FORMER Olympic champion Linford Christie has failed in a bid to overturn a driving ban given to him after a car crash in Bucks that saw another driver break both his legs.

The 51-year-old was given a 15 month ban from driving after an Aylesbury Crown Court jury found him guilty of careless driving in July.

Christie, who took 100m gold at the 1992 Barcelona Olympics, crashed head-on with a taxi carrying a newly wed couple after driving nearly 200m on the wrong side of the A413 near his then home in Chalfont St Peter.

Jurors cleared him of dangerous driving after hearing he had just returned from America and made "an innocent mistake" in driving on the right hand side of the road.

He challenged his driving disqualification at London's Court of Appeal but his appeal was today dismissed by two top judges. They did however reduce the amount he was fined from £5,000 to £3,000.
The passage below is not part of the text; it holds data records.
(* ===== verification/Geo.v ===== *)
(** * internal/scanner/geo

    Where a cluster is: coordinates an operator gave in a ConfigMap or in annotations, or those
    of the region most of its nodes are labeled with. The table is that of regions.go, in
    hundredths of a degree; parsing a number is a parameter. *)

From Stdlib Require Import ZArith Lia String Ascii Floats.SpecFloat.
From stdpp Require Import base gmap strings list sets.
From S2P Require Import Prelude Maps Float64 Text Strs Data Scan Payload.

Local Open Scope nat_scope.

(** ** regions.go *)

Record Coord := { co_Lat : float64; co_Lng : float64; co_Provider : string; co_City : string }.

Definition coord (lat lng : Z) (provider city : string) : Coord :=
  {| co_Lat := f_const lat 100; co_Lng := f_const lng 100; co_Provider := provider; co_City := city |}.

Definition regionTable : list (string * (Z * Z * string * string)) := ([
  ("us-east-1", (3895, (-7746), "AWS", "N. Virginia"));
  ("us-east-2", (3996, (-8300), "AWS", "Ohio"));
  ("us-west-1", (3777, (-12242), "AWS", "N. California"));
  ("us-west-2", (4551, (-12268), "AWS", "Oregon"));
  ("ca-central-1", (4550, (-7357), "AWS", "Canada Central"));
  ("ca-west-1", (5105, (-11407), "AWS", "Calgary"));
  ("sa-east-1", ((-2355), (-4663), "AWS", "São Paulo"));
  ("eu-west-1", (5333, (-625), "AWS", "Ireland"));
  ("eu-west-2", (5150, (-13), "AWS", "London"));
  ("eu-west-3", (4886, 235, "AWS", "Paris"));
  ("eu-central-1", (5011, 868, "AWS", "Frankfurt"));
  ("eu-central-2", (4737, 855, "AWS", "Zurich"));
  ("eu-north-1", (5933, 1807, "AWS", "Stockholm"));
  ("eu-south-1", (4546, 919, "AWS", "Milan"));
  ("eu-south-2", (4042, (-370), "AWS", "Spain"));
  ("af-south-1", ((-3392), 1842, "AWS", "Cape Town"));
  ("me-south-1", (2607, 5055, "AWS", "Bahrain"));
  ("me-central-1", (2527, 5530, "AWS", "UAE"));
  ("il-central-1", (3208, 3478, "AWS", "Tel Aviv"));
  ("ap-east-1", (2230, 11417, "AWS", "Hong Kong"));
  ("ap-south-1", (1908, 7288, "AWS", "Mumbai"));
  ("ap-south-2", (1739, 7849, "AWS", "Hyderabad"));
  ("ap-southeast-1", (135, 10382, "AWS", "Singapore"));
  ("ap-southeast-2", ((-3387), 15121, "AWS", "Sydney"));
  ("ap-southeast-3", ((-621), 10685, "AWS", "Jakarta"));
  ("ap-southeast-4", ((-3781), 14496, "AWS", "Melbourne"));
  ("ap-northeast-1", (3568, 13969, "AWS", "Tokyo"));
  ("ap-northeast-2", (3757, 12698, "AWS", "Seoul"));
  ("ap-northeast-3", (3469, 13550, "AWS", "Osaka"));
  ("cn-north-1", (3990, 11641, "AWS China", "Beijing"));
  ("cn-northwest-1", (3849, 10623, "AWS China", "Ningxia"));
  ("us-central1", (4126, (-9593), "GCP", "Iowa"));
  ("us-east1", (3320, (-8000), "GCP", "S. Carolina"));
  ("us-east4", (3904, (-7749), "GCP", "N. Virginia"));
  ("us-east5", (3996, (-8300), "GCP", "Columbus"));
  ("us-south1", (3278, (-9680), "GCP", "Dallas"));
  ("us-west1", (4560, (-12118), "GCP", "Oregon"));
  ("us-west2", (3405, (-11824), "GCP", "Los Angeles"));
  ("us-west3", (4076, (-11189), "GCP", "Salt Lake City"));
  ("us-west4", (3617, (-11514), "GCP", "Las Vegas"));
  ("northamerica-northeast1", (4550, (-7357), "GCP", "Montréal"));
  ("northamerica-northeast2", (4365, (-7938), "GCP", "Toronto"));
  ("southamerica-east1", ((-2355), (-4663), "GCP", "São Paulo"));
  ("southamerica-west1", ((-3345), (-7067), "GCP", "Santiago"));
  ("europe-west1", (5085, 435, "GCP", "Belgium"));
  ("europe-west2", (5150, (-13), "GCP", "London"));
  ("europe-west3", (5011, 868, "GCP", "Frankfurt"));
  ("europe-west4", (5343, 679, "GCP", "Netherlands"));
  ("europe-west6", (4737, 855, "GCP", "Zurich"));
  ("europe-west8", (4546, 919, "GCP", "Milan"));
  ("europe-west9", (4886, 235, "GCP", "Paris"));
  ("europe-west10", (5252, 1341, "GCP", "Berlin"));
  ("europe-west12", (4507, 769, "GCP", "Turin"));
  ("europe-north1", (6057, 2718, "GCP", "Finland"));
  ("europe-central2", (5223, 2101, "GCP", "Warsaw"));
  ("europe-southwest1", (4042, (-370), "GCP", "Madrid"));
  ("asia-east1", (2405, 12051, "GCP", "Taiwan"));
  ("asia-east2", (2230, 11417, "GCP", "Hong Kong"));
  ("asia-northeast1", (3568, 13969, "GCP", "Tokyo"));
  ("asia-northeast2", (3469, 13550, "GCP", "Osaka"));
  ("asia-northeast3", (3757, 12698, "GCP", "Seoul"));
  ("asia-south1", (1908, 7288, "GCP", "Mumbai"));
  ("asia-south2", (2861, 7721, "GCP", "Delhi"));
  ("asia-southeast1", (135, 10382, "GCP", "Singapore"));
  ("asia-southeast2", ((-621), 10685, "GCP", "Jakarta"));
  ("australia-southeast1", ((-3387), 15121, "GCP", "Sydney"));
  ("australia-southeast2", ((-3781), 14496, "GCP", "Melbourne"));
  ("me-west1", (3208, 3478, "GCP", "Tel Aviv"));
  ("me-central1", (2447, 5437, "GCP", "Doha"));
  ("africa-south1", ((-2620), 2805, "GCP", "Johannesburg"));
  ("eastus", (3743, (-7866), "Azure", "Virginia"));
  ("eastus2", (3669, (-7845), "Azure", "Virginia"));
  ("eastus3", (3281, (-9680), "Azure", "Dallas"));
  ("westus", (3777, (-12242), "Azure", "California"));
  ("westus2", (4725, (-11985), "Azure", "Washington"));
  ("westus3", (3345, (-11207), "Azure", "Arizona"));
  ("centralus", (4159, (-9362), "Azure", "Iowa"));
  ("northcentralus", (4188, (-8763), "Azure", "Illinois"));
  ("southcentralus", (2942, (-9850), "Azure", "Texas"));
  ("westcentralus", (4114, (-10482), "Azure", "Wyoming"));
  ("canadacentral", (4365, (-7938), "Azure", "Toronto"));
  ("canadaeast", (4681, (-7121), "Azure", "Quebec"));
  ("brazilsouth", ((-2355), (-4663), "Azure", "São Paulo"));
  ("brazilsoutheast", ((-2291), (-4320), "Azure", "Rio de Janeiro"));
  ("northeurope", (5333, (-625), "Azure", "Ireland"));
  ("westeurope", (5237, 490, "Azure", "Netherlands"));
  ("uksouth", (5150, (-13), "Azure", "London"));
  ("ukwest", (5343, (-308), "Azure", "Cardiff"));
  ("francecentral", (4886, 235, "Azure", "Paris"));
  ("francesouth", (4330, 537, "Azure", "Marseille"));
  ("germanywestcentral", (5011, 868, "Azure", "Frankfurt"));
  ("germanynorth", (5355, 999, "Azure", "Berlin"));
  ("norwayeast", (5991, 1075, "Azure", "Oslo"));
  ("norwaywest", (5897, 573, "Azure", "Stavanger"));
  ("swedencentral", (6067, 1714, "Azure", "Gävle"));
  ("switzerlandnorth", (4737, 855, "Azure", "Zurich"));
  ("switzerlandwest", (4620, 614, "Azure", "Geneva"));
  ("polandcentral", (5223, 2101, "Azure", "Warsaw"));
  ("italynorth", (4546, 919, "Azure", "Milan"));
  ("spaincentral", (4042, (-370), "Azure", "Madrid"));
  ("southafricanorth", ((-2620), 2805, "Azure", "Johannesburg"));
  ("southafricawest", ((-3392), 1842, "Azure", "Cape Town"));
  ("uaenorth", (2527, 5530, "Azure", "Dubai"));
  ("uaecentral", (2447, 5437, "Azure", "Abu Dhabi"));
  ("qatarcentral", (2529, 5153, "Azure", "Doha"));
  ("israelcentral", (3208, 3478, "Azure", "Tel Aviv"));
  ("australiaeast", ((-3387), 15121, "Azure", "Sydney"));
  ("australiasoutheast", ((-3781), 14496, "Azure", "Melbourne"));
  ("australiacentral", ((-3528), 14913, "Azure", "Canberra"));
  ("australiacentral2", ((-3528), 14913, "Azure", "Canberra"));
  ("southeastasia", (135, 10382, "Azure", "Singapore"));
  ("eastasia", (2230, 11417, "Azure", "Hong Kong"));
  ("japaneast", (3568, 13969, "Azure", "Tokyo"));
  ("japanwest", (3469, 13550, "Azure", "Osaka"));
  ("koreacentral", (3757, 12698, "Azure", "Seoul"));
  ("koreasouth", (3518, 12908, "Azure", "Busan"));
  ("indiacentral", (1852, 7386, "Azure", "Pune"));
  ("indiasouth", (1297, 8021, "Azure", "Chennai"));
  ("indiawest", (1908, 7288, "Azure", "Mumbai"));
  ("jioindiacentral", (2117, 7283, "Azure", "Nagpur"));
  ("jioindiawest", (2117, 7283, "Azure", "Jamnagar"));
  ("chinaeast", (3123, 12147, "Azure China", "Shanghai"));
  ("chinaeast2", (3123, 12147, "Azure China", "Shanghai"));
  ("chinanorth", (3990, 11641, "Azure China", "Beijing"));
  ("chinanorth2", (3990, 11641, "Azure China", "Beijing"));
  ("nyc1", (4071, (-7400), "DigitalOcean", "New York"));
  ("nyc2", (4071, (-7400), "DigitalOcean", "New York"));
  ("nyc3", (4071, (-7400), "DigitalOcean", "New York"));
  ("sfo1", (3777, (-12242), "DigitalOcean", "San Francisco"));
  ("sfo2", (3777, (-12242), "DigitalOcean", "San Francisco"));
  ("sfo3", (3777, (-12242), "DigitalOcean", "San Francisco"));
  ("ams2", (5237, 490, "DigitalOcean", "Amsterdam"));
  ("ams3", (5237, 490, "DigitalOcean", "Amsterdam"));
  ("sgp1", (135, 10382, "DigitalOcean", "Singapore"));
  ("lon1", (5150, (-13), "DigitalOcean", "London"));
  ("fra1", (5011, 868, "DigitalOcean", "Frankfurt"));
  ("tor1", (4365, (-7938), "DigitalOcean", "Toronto"));
  ("blr1", (1297, 7759, "DigitalOcean", "Bangalore"));
  ("syd1", ((-3387), 15121, "DigitalOcean", "Sydney"));
  ("us-ashburn-1", (3904, (-7749), "OCI", "Ashburn"));
  ("us-phoenix-1", (3345, (-11207), "OCI", "Phoenix"));
  ("us-sanjose-1", (3734, (-12189), "OCI", "San Jose"));
  ("us-chicago-1", (4188, (-8763), "OCI", "Chicago"));
  ("ca-toronto-1", (4365, (-7938), "OCI", "Toronto"));
  ("ca-montreal-1", (4550, (-7357), "OCI", "Montréal"));
  ("eu-frankfurt-1", (5011, 868, "OCI", "Frankfurt"));
  ("eu-amsterdam-1", (5237, 490, "OCI", "Amsterdam"));
  ("eu-zurich-1", (4737, 855, "OCI", "Zurich"));
  ("eu-madrid-1", (4042, (-370), "OCI", "Madrid"));
  ("uk-london-1", (5150, (-13), "OCI", "London"));
  ("sa-saopaulo-1", ((-2355), (-4663), "OCI", "São Paulo"));
  ("sa-vinhedo-1", ((-2303), (-4697), "OCI", "Vinhedo"));
  ("sa-santiago-1", ((-3345), (-7067), "OCI", "Santiago"));
  ("sa-bogota-1", (471, (-7407), "OCI", "Bogotá"));
  ("ap-mumbai-1", (1908, 7288, "OCI", "Mumbai"));
  ("ap-hyderabad-1", (1739, 7849, "OCI", "Hyderabad"));
  ("ap-singapore-1", (135, 10382, "OCI", "Singapore"));
  ("ap-tokyo-1", (3568, 13969, "OCI", "Tokyo"));
  ("ap-osaka-1", (3469, 13550, "OCI", "Osaka"));
  ("ap-seoul-1", (3757, 12698, "OCI", "Seoul"));
  ("ap-chuncheon-1", (3787, 12773, "OCI", "Chuncheon"));
  ("ap-sydney-1", ((-3387), 15121, "OCI", "Sydney"));
  ("ap-melbourne-1", ((-3781), 14496, "OCI", "Melbourne"));
  ("me-dubai-1", (2527, 5530, "OCI", "Dubai"));
  ("me-jeddah-1", (2149, 3919, "OCI", "Jeddah"));
  ("af-johannesburg-1", ((-2620), 2805, "OCI", "Johannesburg"));
  ("cn-hangzhou", (3027, 12015, "Alibaba", "Hangzhou"));
  ("cn-shanghai", (3123, 12147, "Alibaba", "Shanghai"));
  ("cn-beijing", (3990, 11641, "Alibaba", "Beijing"));
  ("cn-shenzhen", (2254, 11405, "Alibaba", "Shenzhen"));
  ("cn-hongkong", (2230, 11417, "Alibaba", "Hong Kong"));
  ("ap-southeast-5", ((-621), 10685, "Alibaba", "Jakarta"));
  ("ap-southeast-6", (1460, 12098, "Alibaba", "Manila"));
  ("us-south", (3278, (-9680), "IBM", "Dallas"));
  ("us-east", (3895, (-7746), "IBM", "Washington DC"));
  ("br-sao", ((-2355), (-4663), "IBM", "São Paulo"));
  ("eu-de", (5011, 868, "IBM", "Frankfurt"));
  ("eu-gb", (5150, (-13), "IBM", "London"));
  ("eu-es", (4042, (-370), "IBM", "Madrid"));
  ("jp-tok", (3568, 13969, "IBM", "Tokyo"));
  ("jp-osa", (3469, 13550, "IBM", "Osaka"));
  ("au-syd", ((-3387), 15121, "IBM", "Sydney"));
  ("ca-tor", (4365, (-7938), "IBM", "Toronto"))])%string%Z.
During his trial jurors were told taxi driver Naeem Akhtar, from Chesham, was in hospital for three months after the accident for treatment on two broken legs, right elbow and left wrist.

His back seat passenger Peter Ashton, 58, suffered a punctured lung and four broken ribs. He and newly-married wife Claire Lloyd-Ashton was on his way from their reception in Chalfont St Giles to the Bull Hotel on the A40.